>>

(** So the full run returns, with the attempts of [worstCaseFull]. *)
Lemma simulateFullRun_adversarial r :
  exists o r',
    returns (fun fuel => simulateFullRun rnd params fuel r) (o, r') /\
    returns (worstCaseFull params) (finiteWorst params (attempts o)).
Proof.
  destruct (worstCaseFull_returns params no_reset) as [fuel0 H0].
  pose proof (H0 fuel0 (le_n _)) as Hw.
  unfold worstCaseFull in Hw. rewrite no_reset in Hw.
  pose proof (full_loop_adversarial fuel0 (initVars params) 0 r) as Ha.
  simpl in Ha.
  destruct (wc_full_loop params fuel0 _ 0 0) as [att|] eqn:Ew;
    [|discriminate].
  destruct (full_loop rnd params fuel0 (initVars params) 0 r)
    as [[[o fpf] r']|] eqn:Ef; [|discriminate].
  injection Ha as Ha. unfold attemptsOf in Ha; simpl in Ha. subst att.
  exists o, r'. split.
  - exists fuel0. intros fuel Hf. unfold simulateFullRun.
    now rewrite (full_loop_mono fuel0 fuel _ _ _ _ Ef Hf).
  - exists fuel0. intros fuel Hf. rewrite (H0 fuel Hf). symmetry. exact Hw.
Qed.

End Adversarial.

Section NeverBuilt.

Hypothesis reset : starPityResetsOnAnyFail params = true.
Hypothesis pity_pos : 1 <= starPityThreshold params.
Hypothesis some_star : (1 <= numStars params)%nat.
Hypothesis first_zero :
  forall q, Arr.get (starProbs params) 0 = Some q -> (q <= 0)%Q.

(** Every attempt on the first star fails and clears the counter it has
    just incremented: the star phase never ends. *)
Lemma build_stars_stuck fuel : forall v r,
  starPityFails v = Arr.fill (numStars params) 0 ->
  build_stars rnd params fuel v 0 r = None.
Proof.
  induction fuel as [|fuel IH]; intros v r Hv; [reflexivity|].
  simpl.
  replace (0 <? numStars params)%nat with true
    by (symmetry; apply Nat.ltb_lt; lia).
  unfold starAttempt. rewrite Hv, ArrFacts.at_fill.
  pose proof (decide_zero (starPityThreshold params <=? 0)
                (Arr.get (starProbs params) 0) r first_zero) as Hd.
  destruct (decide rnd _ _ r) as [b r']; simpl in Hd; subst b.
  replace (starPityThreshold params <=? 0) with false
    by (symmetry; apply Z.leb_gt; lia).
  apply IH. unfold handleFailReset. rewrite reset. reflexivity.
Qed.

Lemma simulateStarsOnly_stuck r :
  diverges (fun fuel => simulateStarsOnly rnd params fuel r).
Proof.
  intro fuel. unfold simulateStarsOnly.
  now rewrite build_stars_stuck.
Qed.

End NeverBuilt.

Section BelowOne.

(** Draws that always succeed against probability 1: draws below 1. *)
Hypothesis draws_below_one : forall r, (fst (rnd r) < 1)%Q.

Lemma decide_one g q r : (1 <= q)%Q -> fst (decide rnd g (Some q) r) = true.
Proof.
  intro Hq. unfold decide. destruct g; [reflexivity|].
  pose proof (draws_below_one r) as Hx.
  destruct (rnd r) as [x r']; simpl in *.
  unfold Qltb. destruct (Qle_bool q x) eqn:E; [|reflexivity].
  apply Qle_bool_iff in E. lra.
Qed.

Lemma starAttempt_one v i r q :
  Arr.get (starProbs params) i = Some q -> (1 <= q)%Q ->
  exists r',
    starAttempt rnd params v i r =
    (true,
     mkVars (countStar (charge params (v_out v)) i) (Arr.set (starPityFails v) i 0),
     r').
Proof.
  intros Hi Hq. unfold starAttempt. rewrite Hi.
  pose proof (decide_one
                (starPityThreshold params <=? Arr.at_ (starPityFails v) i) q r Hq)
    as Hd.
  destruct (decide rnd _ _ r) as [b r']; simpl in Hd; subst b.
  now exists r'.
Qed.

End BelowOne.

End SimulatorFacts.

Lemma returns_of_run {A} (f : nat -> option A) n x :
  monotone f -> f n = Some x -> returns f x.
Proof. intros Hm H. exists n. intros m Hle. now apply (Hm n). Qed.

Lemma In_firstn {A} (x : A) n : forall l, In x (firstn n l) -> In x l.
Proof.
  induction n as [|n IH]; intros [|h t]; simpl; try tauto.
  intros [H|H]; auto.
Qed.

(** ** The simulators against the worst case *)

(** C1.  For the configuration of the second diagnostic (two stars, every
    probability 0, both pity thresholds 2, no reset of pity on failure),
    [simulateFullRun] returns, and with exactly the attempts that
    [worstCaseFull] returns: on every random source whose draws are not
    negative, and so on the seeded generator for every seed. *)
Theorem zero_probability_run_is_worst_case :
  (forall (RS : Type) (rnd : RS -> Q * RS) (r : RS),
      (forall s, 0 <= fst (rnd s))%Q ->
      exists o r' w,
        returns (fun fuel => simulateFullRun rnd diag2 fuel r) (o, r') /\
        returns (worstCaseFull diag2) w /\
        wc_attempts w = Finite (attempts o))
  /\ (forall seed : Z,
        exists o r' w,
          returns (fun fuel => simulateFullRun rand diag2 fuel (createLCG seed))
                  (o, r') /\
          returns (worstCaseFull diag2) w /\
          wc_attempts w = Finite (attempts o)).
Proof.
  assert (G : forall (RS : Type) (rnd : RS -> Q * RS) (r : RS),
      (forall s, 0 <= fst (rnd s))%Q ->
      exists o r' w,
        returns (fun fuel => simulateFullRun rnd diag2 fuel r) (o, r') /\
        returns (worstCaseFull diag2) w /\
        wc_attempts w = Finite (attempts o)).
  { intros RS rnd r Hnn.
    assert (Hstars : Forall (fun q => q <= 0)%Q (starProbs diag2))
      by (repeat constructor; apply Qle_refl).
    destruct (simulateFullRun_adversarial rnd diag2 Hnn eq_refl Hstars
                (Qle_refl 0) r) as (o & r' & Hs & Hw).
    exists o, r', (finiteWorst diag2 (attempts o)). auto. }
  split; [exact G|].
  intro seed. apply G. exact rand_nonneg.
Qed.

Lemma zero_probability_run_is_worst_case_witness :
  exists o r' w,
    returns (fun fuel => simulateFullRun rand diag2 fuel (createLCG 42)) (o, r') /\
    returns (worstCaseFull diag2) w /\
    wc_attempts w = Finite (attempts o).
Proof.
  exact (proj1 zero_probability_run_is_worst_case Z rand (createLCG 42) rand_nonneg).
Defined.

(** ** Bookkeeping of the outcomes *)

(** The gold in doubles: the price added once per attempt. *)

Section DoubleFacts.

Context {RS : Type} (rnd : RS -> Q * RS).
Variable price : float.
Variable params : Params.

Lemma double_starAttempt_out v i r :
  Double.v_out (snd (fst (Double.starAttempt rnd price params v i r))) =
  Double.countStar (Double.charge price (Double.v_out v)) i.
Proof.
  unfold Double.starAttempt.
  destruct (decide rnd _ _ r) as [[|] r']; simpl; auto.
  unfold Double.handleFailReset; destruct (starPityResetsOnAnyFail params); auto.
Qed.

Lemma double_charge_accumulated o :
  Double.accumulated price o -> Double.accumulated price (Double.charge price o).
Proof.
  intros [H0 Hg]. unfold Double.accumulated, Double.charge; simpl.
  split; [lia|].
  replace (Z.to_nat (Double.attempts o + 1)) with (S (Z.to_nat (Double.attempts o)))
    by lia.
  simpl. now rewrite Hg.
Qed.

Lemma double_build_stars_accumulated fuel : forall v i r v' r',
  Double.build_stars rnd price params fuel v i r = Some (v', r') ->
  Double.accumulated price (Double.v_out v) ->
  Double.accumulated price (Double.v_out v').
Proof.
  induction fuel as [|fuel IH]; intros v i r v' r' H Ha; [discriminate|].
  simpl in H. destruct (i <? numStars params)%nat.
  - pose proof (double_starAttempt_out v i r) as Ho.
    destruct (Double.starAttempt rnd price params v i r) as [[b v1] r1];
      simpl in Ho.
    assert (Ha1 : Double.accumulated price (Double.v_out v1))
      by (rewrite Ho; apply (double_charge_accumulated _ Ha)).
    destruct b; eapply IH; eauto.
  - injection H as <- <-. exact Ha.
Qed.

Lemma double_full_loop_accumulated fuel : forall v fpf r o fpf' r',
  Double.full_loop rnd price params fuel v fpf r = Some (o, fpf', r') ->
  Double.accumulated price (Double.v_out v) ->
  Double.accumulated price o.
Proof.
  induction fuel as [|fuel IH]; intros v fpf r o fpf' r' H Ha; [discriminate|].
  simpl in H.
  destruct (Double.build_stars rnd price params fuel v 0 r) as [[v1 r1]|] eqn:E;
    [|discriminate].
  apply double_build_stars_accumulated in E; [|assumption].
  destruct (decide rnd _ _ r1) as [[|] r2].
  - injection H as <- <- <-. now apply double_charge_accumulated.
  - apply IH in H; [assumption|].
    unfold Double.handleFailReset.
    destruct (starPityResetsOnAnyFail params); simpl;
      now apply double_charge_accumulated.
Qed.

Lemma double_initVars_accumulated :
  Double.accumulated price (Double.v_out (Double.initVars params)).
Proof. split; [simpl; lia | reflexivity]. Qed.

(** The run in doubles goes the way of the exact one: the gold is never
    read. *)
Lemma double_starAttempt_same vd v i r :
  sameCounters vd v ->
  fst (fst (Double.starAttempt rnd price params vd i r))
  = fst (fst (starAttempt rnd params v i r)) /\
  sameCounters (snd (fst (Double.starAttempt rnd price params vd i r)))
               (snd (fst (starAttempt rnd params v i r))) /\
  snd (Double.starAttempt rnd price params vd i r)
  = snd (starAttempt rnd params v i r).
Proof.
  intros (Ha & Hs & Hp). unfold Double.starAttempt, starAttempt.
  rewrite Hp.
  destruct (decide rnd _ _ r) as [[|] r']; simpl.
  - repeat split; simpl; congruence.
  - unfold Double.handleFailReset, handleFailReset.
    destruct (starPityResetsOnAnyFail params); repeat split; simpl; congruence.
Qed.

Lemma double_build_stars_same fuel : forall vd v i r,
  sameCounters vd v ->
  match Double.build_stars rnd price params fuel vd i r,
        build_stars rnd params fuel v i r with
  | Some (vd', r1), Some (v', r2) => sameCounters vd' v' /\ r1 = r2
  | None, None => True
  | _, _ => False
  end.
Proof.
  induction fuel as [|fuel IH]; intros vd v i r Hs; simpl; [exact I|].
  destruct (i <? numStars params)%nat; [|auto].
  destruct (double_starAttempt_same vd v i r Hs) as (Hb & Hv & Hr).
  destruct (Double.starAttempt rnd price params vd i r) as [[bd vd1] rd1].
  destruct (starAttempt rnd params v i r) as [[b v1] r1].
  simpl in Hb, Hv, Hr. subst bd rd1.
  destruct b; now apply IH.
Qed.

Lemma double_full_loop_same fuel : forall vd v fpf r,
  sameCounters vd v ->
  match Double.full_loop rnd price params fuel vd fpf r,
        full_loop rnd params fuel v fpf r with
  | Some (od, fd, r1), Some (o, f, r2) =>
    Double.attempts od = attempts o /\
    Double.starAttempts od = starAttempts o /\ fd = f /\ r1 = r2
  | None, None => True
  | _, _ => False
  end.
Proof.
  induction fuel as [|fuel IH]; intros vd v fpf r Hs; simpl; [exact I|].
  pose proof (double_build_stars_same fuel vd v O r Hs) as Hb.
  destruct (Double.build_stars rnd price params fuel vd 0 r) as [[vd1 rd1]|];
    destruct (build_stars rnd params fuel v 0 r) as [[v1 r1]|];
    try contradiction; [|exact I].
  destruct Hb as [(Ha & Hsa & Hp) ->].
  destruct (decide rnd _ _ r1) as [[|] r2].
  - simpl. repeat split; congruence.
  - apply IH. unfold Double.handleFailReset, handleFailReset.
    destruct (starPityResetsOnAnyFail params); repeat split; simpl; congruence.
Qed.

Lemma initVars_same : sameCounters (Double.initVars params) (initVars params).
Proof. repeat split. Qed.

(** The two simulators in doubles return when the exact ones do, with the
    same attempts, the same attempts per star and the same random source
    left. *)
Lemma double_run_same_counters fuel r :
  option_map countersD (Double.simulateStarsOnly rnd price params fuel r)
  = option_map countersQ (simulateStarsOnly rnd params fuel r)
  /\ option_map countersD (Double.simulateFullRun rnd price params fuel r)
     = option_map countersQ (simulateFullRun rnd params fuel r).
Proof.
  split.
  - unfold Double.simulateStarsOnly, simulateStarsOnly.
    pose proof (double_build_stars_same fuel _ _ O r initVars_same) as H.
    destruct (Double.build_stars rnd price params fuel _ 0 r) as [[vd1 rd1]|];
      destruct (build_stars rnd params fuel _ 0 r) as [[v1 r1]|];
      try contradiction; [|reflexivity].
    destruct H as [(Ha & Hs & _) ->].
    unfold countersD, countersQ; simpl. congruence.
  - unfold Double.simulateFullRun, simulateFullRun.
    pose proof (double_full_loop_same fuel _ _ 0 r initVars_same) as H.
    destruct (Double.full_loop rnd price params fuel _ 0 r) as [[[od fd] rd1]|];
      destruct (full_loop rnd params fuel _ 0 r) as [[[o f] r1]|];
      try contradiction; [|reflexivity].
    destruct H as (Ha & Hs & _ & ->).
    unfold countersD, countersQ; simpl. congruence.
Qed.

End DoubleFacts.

<<

Exercise brief:
Your answer should be a single number, which is the count of lines in the data above that include the word "symmetry".

Your solution:
3